EXERCISE → Reproduce the records below exactly, but only between the lines holding "(if c =? 116" and "match (if first", inclusive.

RAW DATA →
(* ===== verification/Pattern.v ===== *)
(** Declared patterns ([src/rust/src/kernel/pattern.rs]): the parser of the
    dialect, the backtracking matcher with its continuations, and the rewriting
    of line anchors dispatch reads a pattern through.  A position is a number
    of characters into the text.  The parser's recursion takes fuel; each atom
    consumes a character, so the length of the pattern is enough. *)
From S2P Require Export Prelude.

(** ** The tree *)
Inductive Node :=
| NLiteral (c : char)
| NAny
| NClass (negate : bool) (ranges : list (char * char))
| NLineStart | NLineEnd | NStringStart | NStringEnd
| NGroup (inner : list Node)
| NAlt (branches : list (list Node))
| NRepeat (node : Node) (min : nat) (max : option nat).

Definition newline : char := 10%N.

Definition class_matches (negate : bool) (ranges : list (char * char)) (c : char) : bool :=
  let hit := existsb (λ '(lo, hi), (lo <=? c)%N && (c <=? hi)%N) ranges in
  xorb hit negate.

(** ** The matcher *)
Section matching.
Variable subject : str.

Definition char_at (ti : nat) : option char := nth_error subject ti.
(** Whether the character at [ti] is there and passes [test]. *)
Definition char_test (test : char → bool) (ti : nat) : bool :=
  match char_at ti with Some c => test c | None => false end.

Definition at_line_start (ti : nat) : bool :=
  match ti with O => true | S before => char_test (λ c, (c =? newline)%N) before end.
Definition at_line_end (ti : nat) : bool :=
  (ti =? length subject)%nat || char_test (λ c, (c =? newline)%N) ti.

(** [match_repeat], over the matching of the repeated node: one more repetition
    first, unless the last one was empty; then stopping here.  A repetition
    that goes on has moved, so the characters left are turns enough. *)
Fixpoint match_repeat (turns : nat) (one : nat → (nat → bool) → bool) (count min : nat) (max : option nat)
    (ti : nat) (cont : nat → bool) : bool :=
  let can_more := match max with None => true | Some m => (count <? m)%nat end in
  match turns with
  | O => false
  | S turns' =>
    (can_more && one ti (λ ti2,
      if (ti2 =? ti)%nat then false else match_repeat turns' one (S count) min max ti2 cont))
    || ((min <=? count)%nat && cont ti)
  end.

(** [match_from] of one node, then [cont]; and of a list of nodes. *)
Fixpoint match_node (n : Node) (ti : nat) (cont : nat → bool) {struct n} : bool :=
  let nodes := fix nodes (l : list Node) (ti : nat) (cont : nat → bool) {struct l} : bool :=
    match l with
    | [] => cont ti
    | n :: rest => match_node n ti (λ ti2, nodes rest ti2 cont)
    end in
  match n with
  | NLiteral c => char_test (λ x, (x =? c)%N) ti && cont (S ti)
  | NAny => char_test (λ x, negb (x =? newline)%N) ti && cont (S ti)
  | NClass negate ranges => char_test (class_matches negate ranges) ti && cont (S ti)
  | NLineStart => at_line_start ti && cont ti
  | NLineEnd => at_line_end ti && cont ti
  | NStringStart => (ti =? 0)%nat && cont ti
  | NStringEnd => (ti =? length subject)%nat && cont ti
  | NGroup inner => nodes inner ti cont
  | NAlt branches => existsb (λ b, nodes b ti cont) branches
  | NRepeat node min max => match_repeat (S (length subject - ti)) (match_node node) 0 min max ti cont
  end.
Fixpoint match_from (nodes : list Node) (ti : nat) (cont : nat → bool) : bool :=
  match nodes with
  | [] => cont ti
  | n :: rest => match_node n ti (λ ti2, match_from rest ti2 cont)
  end.

Definition nodes_match (nodes : list Node) : bool :=
  match nodes with
  | NStringStart :: _ => match_from nodes 0 (λ _, true)
  | _ => existsb (λ start, match_from nodes start (λ _, true)) (seq 0 (S (length subject)))
  end.
End matching.

(** ** The parser *)
Definition escape_char (c : char) : char :=
  (if c =? 116 then 9 else if c =? 110 then 10 else if c =? 114 then 13 else c)%N.

(** A parser takes the characters left and answers with the characters after. *)
Definition Parsed (A : Type) : Type := option (A * str).
(** [peek] and, where it is the one wanted, [bump]. *)
Definition eat (c : char) (s : str) : option str :=
  match s with x :: rest => if (x =? c)%N then Some rest else None | [] => None end.

Fixpoint digits (s : str) : str * str :=
  match s with
  | c :: s' => if is_digit c then let (d, r) := digits s' in (c :: d, r) else ([], s)
  | [] => ([], [])
  end.
(** [parse_digits]: a [usize] of 64 bits. *)
Definition parse_count (s : str) : Parsed nat :=
  let (d, rest) := digits s in
  match parse_digits d with
  | Some n => if (n <? 2 ^ 64)%N then Some (N.to_nat n, rest) else None
  | None => None
  end.

Definition parse_bounded_repeat (s : str) : Parsed (nat * option nat) :=
  '(min, s) ← parse_count s;
  match eat 125 s with
  | Some rest => Some ((min, Some min), rest)
  | None =>
    s ← eat 44 s;
    match eat 125 s with
    | Some rest => Some ((min, None), rest)
    | None => '(max, s) ← parse_count s; rest ← eat 125 s; Some ((min, Some max), rest)
    end
  end.

(** One character of a class, escaped or not. *)
Definition class_char (s : str) : Parsed char :=
  match s with
  | [] => None
  | c :: rest =>
    if (c =? 92)%N then match rest with [] => None | e :: rest => Some (escape_char e, rest) end
    else Some (c, rest)
  end.
(** One member: a range where a hyphen is followed by anything but [ ] ]. *)
Definition class_member (s : str) : Parsed (char * char) :=
  '(lo, s) ← class_char s;
  match eat 45 s with
  | Some s' =>
    match s' with
    | x :: _ => if (x =? 93)%N then Some ((lo, lo), s)
                else '(hi, rest) ← class_char s'; Some ((lo, hi), rest)
    | [] => Some ((lo, lo), s)
    end
  | None => Some ((lo, lo), s)
  end.
Fixpoint class_members (turns : nat) (first : bool) (s : str) : Parsed (list (char * char)) :=
  match turns with
  | O => None
  | S turns' =>
    match (if first then None else eat 93 s) with
    | Some rest => Some ([], rest)
    | None =>
      '(range, rest) ← class_member s;
      '(ranges, rest) ← class_members turns' false rest;
      Some (range :: ranges, rest)
    end
  end.
Definition parse_class (s : str) : Parsed Node :=
  let (negate, s) := match eat 94 s with Some rest => (true, rest) | None => (false, s) end in
  '(ranges, rest) ← class_members (S (length s)) true s; Some (NClass negate ranges, rest).

Definition concat_ends (s : str) : bool :=
  match s with [] => true | c :: _ => (c =? 124)%N || (c =? 41)%N end.

Definition quantified (atom : Node) (s : str) : Node * str :=
  match s with
  | [] => (atom, s)
  | c :: rest =>
    if (c =? 42)%N then (NRepeat atom 0 None, rest)
    else if (c =? 43)%N then (NRepeat atom 1 None, rest)
    else if (c =? 63)%N then (NRepeat atom 0 (Some 1%nat), rest)
    else if (c =? 123)%N then
      match parse_bounded_repeat rest with
      | Some ((min, max), rest') => (NRepeat atom min max, rest')
      | None => (atom, s)
      end
    else (atom, s)
  end.

Definition escaped_atom (c : char) : Node :=
  if (c =? 65)%N then NStringStart
  else if (c =? 122)%N || (c =? 90)%N then NStringEnd
  else NLiteral (escape_char c).
(** [parse_atom], over [parse_alt] for a group. *)
Definition parse_atom (alt : str → Parsed (list Node)) (s : str) : Parsed Node :=
  match s with
  | [] => None
  | c :: rest =>
    if (c =? 46)%N then Some (NAny, rest)
    else if (c =? 94)%N then Some (NLineStart, rest)
    else if (c =? 36)%N then Some (NLineEnd, rest)
    else if (c =? 40)%N then
      '(inner, rest) ← alt rest; rest ← eat 41 rest; Some (NGroup inner, rest)
    else if (c =? 91)%N then parse_class rest
    else if (c =? 92)%N then match rest with [] => None | e :: rest => Some (escaped_atom e, rest) end
    else Some (NLiteral c, rest)
  end.
Definition parse_repeat (alt : str → Parsed (list Node)) (s : str) : Parsed Node :=
  '(atom, rest) ← parse_atom alt s; Some (quantified atom rest).

Fixpoint parse_concat (turns : nat) (alt : str → Parsed (list Node)) (s : str) : Parsed (list Node) :=
  match turns with
  | O => None
  | S turns' =>
    if concat_ends s then Some ([], s)
    else
      '(n, rest) ← parse_repeat alt s;
      '(nodes, rest) ← parse_concat turns' alt rest;
      Some (n :: nodes, rest)
  end.

(** The branches after the first, each behind a bar. *)
Fixpoint parse_branches (turns : nat) (concat : str → Parsed (list Node)) (s : str)
  : Parsed (list (list Node)) :=
  match turns with
  | O => None
  | S turns' =>
    match eat 124 s with
    | Some rest =>
      '(branch, rest) ← concat rest;
      '(branches, rest) ← parse_branches turns' concat rest;
      Some (branch :: branches, rest)
    | None => Some ([], s)
    end
  end.

(** [parse_alt], over itself for the groups one level down. *)
Definition alternation (alt : str → Parsed (list Node)) (s : str) : Parsed (list Node) :=
  let concat s := parse_concat (S (length s)) alt s in
  '(first, rest) ← concat s;
  '(branches, rest) ← parse_branches (S (length rest)) concat rest;
  Some (match branches with [] => first | _ => [NAlt (first :: branches)] end, rest).
Fixpoint parse_alt (fuel : nat) (s : str) : Parsed (list Node) :=
  match fuel with
  | O => None
  | S fuel' => alternation (parse_alt fuel') s
  end.

Definition parse (pattern : str) : option (list Node) :=
  match parse_alt (S (length pattern)) pattern with
  | Some (nodes, []) => Some nodes
  | _ => None
  end.

Definition matches (pattern subject : str) : bool :=
  match parse pattern with Some nodes => nodes_match subject nodes | None => false end.

(** ** Whole-value anchors *)
(** [in_class] holds [Some true] where a bracket would still be the class's
    first member. *)
Fixpoint whole_string_go (in_class : option bool) (s : str) : str :=
  match s with
  | [] => []
  | c :: rest =>
    if (c =? 92)%N then
      match rest with
      | [] => [c]
      | e :: rest => c :: e :: whole_string_go (match in_class with Some _ => Some false | None => None end) rest
      end
    else
      match in_class with
      | Some start => c :: whole_string_go (if (c =? 93)%N && negb start then None else Some false) rest
      | None =>
        if (c =? 91)%N then
          match rest with
          | d :: rest' =>
            if (d =? 94)%N then c :: d :: whole_string_go (Some true) rest'
            else c :: whole_string_go (Some true) rest
          | [] => [c]
          end
        else if (c =? 94)%N then 92%N :: 65%N :: whole_string_go None rest
        else if (c =? 36)%N then 92%N :: 122%N :: whole_string_go None rest
        else c :: whole_string_go None rest
      end
  end.
Definition whole_string (pattern : str) : str := whole_string_go None pattern.

Definition matches_whole (pattern subject : str) : bool := matches (whole_string pattern) subject.
Definition bounded (R : relation nat) : Prop :=
  ∀ i j, (i <= length subject)%nat → R i j → (i <= j <= length subject)%nat.
Lemma bounded_nsteps R k : bounded R → bounded (nsteps R k).
Proof.
  intros HR i j Hi H. induction H as [|k i m j Him Hmj IH]; [lia|].
  apply HR in Him; [|done]. destruct IH; lia.
Qed.
Lemma bounded_all moving l : Forall (λ n, bounded (spans moving n)) l → bounded (spans_all moving l).
Proof.
  induction 1 as [|n l Hn _ IH]; intros i j Hi; simpl; [intros <-; lia|].
  intros (m&H1&H2). apply Hn in H1; [|done]. apply IH in H2; lia.
Qed.
Lemma char_at_lt i c : char_at subject i = Some c → (i < length subject)%nat.
Proof. intros H. apply nth_error_Some. unfold char_at in H. by rewrite H. Qed.
Lemma bounded_spans moving n : bounded (spans moving n).
Proof.
  induction n as [c| |g r| | | | |l IH|bs IH|n min max IH] using node_induction; intros i j Hi.
  - intros [H%char_at_lt ->]. lia.
  - intros (c&H%char_at_lt&_&->). lia.
  - intros (c&H%char_at_lt&_&->). lia.
  - intros [_ ->]. lia.
  - intros [_ ->]. lia.
  - intros [_ ->]. lia.
  - intros [_ ->]. lia.
  - rewrite spans_group. by apply bounded_all.
  - rewrite spans_alt. intros (b&Hb&H).
    exact (bounded_all _ _ (proj1 (list.Forall_forall _ _) IH b Hb) _ _ Hi H).
  - intros (k&_&_&H). refine (bounded_nsteps _ k _ i j Hi H).
    intros a b Ha [H' _]. by apply IH.
Qed.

EXPECTED ANSWER →
  (if c =? 116 then 9 else if c =? 110 then 10 else if c =? 114 then 13 else c)%N.

(** A parser takes the characters left and answers with the characters after. *)
Definition Parsed (A : Type) : Type := option (A * str).
(** [peek] and, where it is the one wanted, [bump]. *)
Definition eat (c : char) (s : str) : option str :=
  match s with x :: rest => if (x =? c)%N then Some rest else None | [] => None end.

Fixpoint digits (s : str) : str * str :=
  match s with
  | c :: s' => if is_digit c then let (d, r) := digits s' in (c :: d, r) else ([], s)
  | [] => ([], [])
  end.
(** [parse_digits]: a [usize] of 64 bits. *)
Definition parse_count (s : str) : Parsed nat :=
  let (d, rest) := digits s in
  match parse_digits d with
  | Some n => if (n <? 2 ^ 64)%N then Some (N.to_nat n, rest) else None
  | None => None
  end.

Definition parse_bounded_repeat (s : str) : Parsed (nat * option nat) :=
  '(min, s) ← parse_count s;
  match eat 125 s with
  | Some rest => Some ((min, Some min), rest)
  | None =>
    s ← eat 44 s;
    match eat 125 s with
    | Some rest => Some ((min, None), rest)
    | None => '(max, s) ← parse_count s; rest ← eat 125 s; Some ((min, Some max), rest)
    end
  end.

(** One character of a class, escaped or not. *)
Definition class_char (s : str) : Parsed char :=
  match s with
  | [] => None
  | c :: rest =>
    if (c =? 92)%N then match rest with [] => None | e :: rest => Some (escape_char e, rest) end
    else Some (c, rest)
  end.
(** One member: a range where a hyphen is followed by anything but [ ] ]. *)
Definition class_member (s : str) : Parsed (char * char) :=
  '(lo, s) ← class_char s;
  match eat 45 s with
  | Some s' =>
    match s' with
    | x :: _ => if (x =? 93)%N then Some ((lo, lo), s)
                else '(hi, rest) ← class_char s'; Some ((lo, hi), rest)
    | [] => Some ((lo, lo), s)
    end
  | None => Some ((lo, lo), s)
  end.
Fixpoint class_members (turns : nat) (first : bool) (s : str) : Parsed (list (char * char)) :=
  match turns with
  | O => None
  | S turns' =>
    match (if first then None else eat 93 s) with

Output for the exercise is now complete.